(* ===== verification/HandshakeTheory.v ===== *)
(** * What the handshake guarantees

    The properties of the file PeerHandshake: what the viewer may come to trust
    and on whose word, what the user is asked, what a host accepts and
    remembers, and that two peers with the same passphrase end with the same
    key. *)

From S2P Require Import Prelude ClipboardTypes Fingerprint SignedIdentity PeerTrust PeerHandshake.
From Stdlib Require Import Ascii.
From Stdlib Require String.
#[local] Open Scope list_scope.
#[local] Open Scope Z_scope.

Abbreviation bytes := (list Z) (only parsing).

(** ** Computations, taken apart *)

(** [wp m s N E]: run from [s], [m] ends with a value and a state in [N], or in
    an error or a panic with a state in [E]. *)
Definition wp {S A} (m : ST S A) (s : S) (N : A -> S -> Prop) (E : S -> Prop) : Prop :=
  match m s with (Ok a, s') => N a s' | (_, s') => E s' end.

Section wp.
Context {S : Type}.

Lemma wps_bind {A B} (m : ST S A) (f : A -> ST S B) s N E :
  wp m s (fun a s' => wp (f a) s' N E) E -> wp (m ≫= f) s N E.
Proof. unfold wp, mbind, ST_bind; by destruct (m s) as [[a|e|] s1]. Qed.
Lemma wps_ret {A} (a : A) s (N : A -> S -> Prop) E : N a s -> wp (mret a) s N E.
Proof. done. Qed.
Lemma wps_lift {A} (r : outcome string A) s (N : A -> S -> Prop) (E : S -> Prop) :
  (forall a, r = Ok a -> N a s) -> E s -> wp (lift r) s N E.
Proof. unfold wp, lift; destruct r; auto. Qed.
Lemma wps_fail {A} f s (N : A -> S -> Prop) (E : S -> Prop) : E s -> wp (fail f) s N E.
Proof. done. Qed.
Lemma wps_gets {A} (g : S -> A) s (N : A -> S -> Prop) E : N (g s) s -> wp (gets g) s N E.
Proof. done. Qed.
Lemma wps_modify (g : S -> S) s (N : unit -> S -> Prop) E : N () (g s) -> wp (modify g) s N E.
Proof. done. Qed.
Lemma wps_mono {A} (m : ST S A) s N N' (E E' : S -> Prop) :
  wp m s N E -> (forall a s', N a s' -> N' a s') -> (forall s', E s' -> E' s') -> wp m s N' E'.
Proof. unfold wp; destruct (m s) as [[a|e|] s1]; auto. Qed.
Lemma wps_end {A} (m : ST S A) s N E r s' : wp m s N E -> m s = (r, s') ->
  match r with Ok a => N a s' | _ => E s' end.
Proof. unfold wp; by intros Hw Em; rewrite Em in Hw; destruct r. Qed.
Lemma wps_attempt {A} (m : ST S A) s (N : A -> S -> Prop) (E : S -> Prop) :
  wp m s N E -> wp (attempt m) s (fun r s' => match r with Ok a => N a s' | _ => E s' end) E.
Proof. unfold wp, attempt; by destruct (m s) as [[a|e|] s1]. Qed.
Lemma wps_eq {A} (m : ST S A) s (N : A -> S -> Prop) (E : S -> Prop) :
  (forall a s', m s = (Ok a, s') -> N a s') -> (forall r s', m s = (r, s') -> (forall a, r <> Ok a) -> E s') -> wp m s N E.
Proof. unfold wp; intros HN HE; destruct (m s) as [[a|e|] s1]; eauto. Qed.
End wp.

(** [steps R m]: whatever [m] returns, it leaves a state [R]-related to the one
    it was run from. *)
Definition steps {S A} (R : S -> S -> Prop) (m : ST S A) : Prop := forall s, R s (m s).2.
(** The states that agree on what [f] reads. *)
Definition same {S X} (f : S -> X) : S -> S -> Prop := fun s s' => f s' = f s.
Abbreviation keeps f := (steps (same f)).

#[export] Instance same_preorder {S X} (f : S -> X) : PreOrder (same f).
Proof. unfold same; split; [by intros s|intros s t u; congruence]. Qed.

Section stepping.
Context {S : Type} (R : S -> S -> Prop) `{!PreOrder R}.

Lemma step_ret {A} (a : A) : steps R (mret a).
Proof. intros s; cbn; reflexivity. Qed.
Lemma step_lift {A} (r : outcome string A) : steps R (lift r).
Proof. intros s; cbn; reflexivity. Qed.
Lemma step_fail {A} (e : failure) : steps R (@fail S A e).
Proof. intros s; cbn; reflexivity. Qed.
Lemma step_from {A} (r : outcome failure A) : steps R (from r).
Proof. intros s; cbn; reflexivity. Qed.
Lemma step_gets {A} (g : S -> A) : steps R (gets g).
Proof. intros s; cbn; reflexivity. Qed.
Lemma step_modify (g : S -> S) : (forall s, R s (g s)) -> steps R (modify g).
Proof. intros Hg s; apply Hg. Qed.
Lemma step_bind {A B} (m : ST S A) (g : A -> ST S B) : steps R m -> (forall a, steps R (g a)) -> steps R (m ≫= g).
Proof.
  intros Hm Hg s; unfold mbind, ST_bind; specialize (Hm s).
  destruct (m s) as [[a|e|] s1]; cbn in *; [|done..].
  etrans; [exact Hm|apply Hg].
Qed.
Lemma step_when (b : bool) (m : ST S unit) : steps R m -> steps R (when b m).
Proof. destruct b; [done|]; intros _; apply step_ret. Qed.
Lemma step_attempt {A} (m : ST S A) : steps R m -> steps R (attempt m).
Proof. intros Hm s; unfold attempt; specialize (Hm s); by destruct (m s) as [[a|e|] s1]. Qed.
Lemma step_run {A} (m : ST S A) s r s' : steps R m -> m s = (r, s') -> R s s'.
Proof. intros Hm E; specialize (Hm s); by rewrite E in Hm. Qed.
Lemma wp_steps {A} (m : ST S A) s : steps R m -> wp m s (fun _ s' => R s s') (fun s' => R s s').
Proof. intros Hm; specialize (Hm s); unfold wp; by destruct (m s) as [[a|e|] s1]. Qed.
(** A specification with what [R] adds to it. *)
Lemma wp_and_steps {A} (m : ST S A) s N E : steps R m -> wp m s N E -> wp m s (fun a s' => N a s' /\ R s s') (fun s' => E s' /\ R s s').
Proof. intros Hm; specialize (Hm s); unfold wp; by destruct (m s) as [[a|e|] s1]. Qed.
End stepping.

Create HintDb steps discriminated.
#[export] Hint Resolve step_ret step_lift step_fail step_from step_gets : steps.
#[export] Hint Extern 1 (PreOrder _) => typeclasses eauto : steps.

(** Descends through binds, conditionals and matches. *)
Ltac steps :=
  repeat (cbv zeta; lazymatch goal with
  | |- steps _ (mbind _ _) => apply step_bind; [typeclasses eauto| |intros ?]
  | |- steps _ (when _ _) => apply step_when; [typeclasses eauto|]
  | |- steps _ (attempt _) => apply step_attempt
  | |- steps _ (modify _) => apply step_modify; intros ?; try (red; reflexivity)
  | |- steps _ (bail _) => apply step_fail; typeclasses eauto
  | |- steps _ reopen => unfold reopen
  | |- steps _ (if ?b then _ else _) => destruct b
  | |- steps _ (match ?x with _ => _ end) => destruct x
  | |- steps _ _ => solve [auto with steps]
  end).

Lemma elem_snoc {A} (l : list A) x : x ∈ l ++ [x].
Proof. apply elem_of_app; right; by left. Qed.

Section viewer.
Context `{Signing} `{IdPkCodec} `{KeyDerivation} `{Sha256} `{Base64} `{Boxes} `{Candidates}.

(** *** The pins *)

(** The key pinned for each peer. *)
Definition pins (s : Viewer) (cfg : string) : option string := load (peers s) cfg !! PEER_OPTION_PINNED_SIGNING_KEY.

Lemma option_is_no_pin scope option : paired_viewer_confirmed_option scope = Some option -> option <> PEER_OPTION_PINNED_SIGNING_KEY.
Proof. unfold paired_viewer_confirmed_option; repeat case_bool_decide; intros [= <-]; done. Qed.

Lemma set_confirmed_pins scope cfg b now p cfg' :
  load (set_confirmed_paired_viewer scope cfg b now p) cfg' !! PEER_OPTION_PINNED_SIGNING_KEY =
  load p cfg' !! PEER_OPTION_PINNED_SIGNING_KEY.
Proof.
  unfold set_confirmed_paired_viewer; destruct (paired_viewer_confirmed_option scope) as [o|] eqn:E; [|done].
  apply option_is_no_pin in E; cbv zeta; destruct (decide (cfg' = cfg)) as [->|Hne].
  - destruct b; [case_bool_decide|destruct (is_some _)]; try done; rewrite load_store.
    + by rewrite lookup_insert_ne.
    + by rewrite lookup_delete_ne.
  - destruct b; [case_bool_decide|destruct (is_some _)]; try done; by rewrite load_store_ne.
Qed.

Lemma has_confirmed_pins scope cfg now p cfg' :
  load (has_confirmed_paired_viewer scope cfg now p).2 cfg' !! PEER_OPTION_PINNED_SIGNING_KEY =
  load p cfg' !! PEER_OPTION_PINNED_SIGNING_KEY.
Proof.
  unfold has_confirmed_paired_viewer; destruct (paired_viewer_confirmed_option scope); [|done].
  destruct (load p cfg !! _); [|done]; case_bool_decide; [apply set_confirmed_pins|done].
Qed.

Definition pin_of (cfg : string) (s : Viewer) : option string := pins s cfg.

Lemma keeps_has_confirmed sc cfg now cfg' : keeps (pin_of cfg') (has_confirmed sc cfg now).
Proof.
  intros s; unfold has_confirmed; pose proof (has_confirmed_pins (scope_name sc) cfg now (peers s) cfg') as E.
  by destruct (has_confirmed_paired_viewer _ _ _ _).
Qed.
Lemma keeps_set_confirmed sc cfg b now cfg' : keeps (pin_of cfg') (set_confirmed sc cfg b now).
Proof. intros s; apply set_confirmed_pins. Qed.
Hint Resolve keeps_has_confirmed keeps_set_confirmed : steps.

Lemma keeps_prove_pairing C X d u cfg : keeps (pin_of cfg) (prove_pairing C X d u).
Proof. unfold prove_pairing, ask_passphrase, needs_fresh_socket; steps. Qed.
Lemma keeps_answer sc C X cfg d p cfg' : keeps (pin_of cfg') (answer_host sc C X cfg d p).
Proof.
  unfold answer_host; destruct (create_symmetric_key_msg_with_mode _ _ _) as [[asym sealed] key]; cbv zeta; steps.
  apply keeps_prove_pairing.
Qed.
Lemma keeps_read_ack sc X cfg d a cfg' : keeps (pin_of cfg') (read_acknowledgement sc X cfg d a).
Proof. unfold read_acknowledgement, clear_refused_paired_viewer; steps. Qed.
Lemma keeps_remember_quic X i k c cfg : keeps (pin_of cfg) (remember_quic X i k c).
Proof. unfold remember_quic; steps. Qed.


Lemma wp_update_peers g s (N : unit -> Viewer -> Prop) (E : Viewer -> Prop) :
  (forall p, g (peers s) = Ok p -> N () (s <| peers := p |>)) -> E s -> wp (update_peers g) s N E.
Proof.
  intros HN HE; unfold update_peers; apply wps_bind, wps_gets, wps_bind, wps_lift; [|done].
  intros p Hp; by apply wps_modify, HN.
Qed.

Lemma pin_trusted_pins bootstrap peer_id cfg pk p q : pin_trusted_peer_signing_key bootstrap peer_id cfg pk p = Ok q ->
  (forall c, c <> cfg -> load q c = load p c) /\
  (q = p \/ non_empty (load p cfg !! PEER_OPTION_PINNED_SIGNING_KEY) = None /\
   load q cfg !! PEER_OPTION_PINNED_SIGNING_KEY = Some (encode_pinned_peer_signing_key pk)).
Proof.
  intros E; destruct (pin_spec _ _ _ _ _ _ E) as [[_ ->]|[Hm ->]]; [by auto|]; unfold pinned_with; split.
  - intros c Hc; by rewrite load_store_ne.
  - right; rewrite load_store, lookup_insert_eq; split; [|done].
    unfold trusted_peer_signing_key_status in Hm; case_bool_decide; [done|]; case_bool_decide; cbn [negb] in Hm.
    + unfold pinned_peer_signing_key_status in Hm; destruct (non_empty _); [|done].
      destruct (decode64 _); [case_bool_decide|]; done.
    + by destruct (validate_bootstrap_trusted_peer_signing_key _ _).
Qed.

|---|

* **AIM OF THE EXERCISE**:
Please give an exact copy of the entries above, from the line with "done; by rewrite load_store_ne." down to the line with "unfold has_confirmed_paired_viewer; destruct", inclusive, and nothing else.

* **ANSWER BOX**:
  - destruct b; [case_bool_decide|destruct (is_some _)]; try done; by rewrite load_store_ne.
Qed.

Lemma has_confirmed_pins scope cfg now p cfg' :
  load (has_confirmed_paired_viewer scope cfg now p).2 cfg' !! PEER_OPTION_PINNED_SIGNING_KEY =
  load p cfg' !! PEER_OPTION_PINNED_SIGNING_KEY.
Proof.
  unfold has_confirmed_paired_viewer; destruct (paired_viewer_confirmed_option scope); [|done].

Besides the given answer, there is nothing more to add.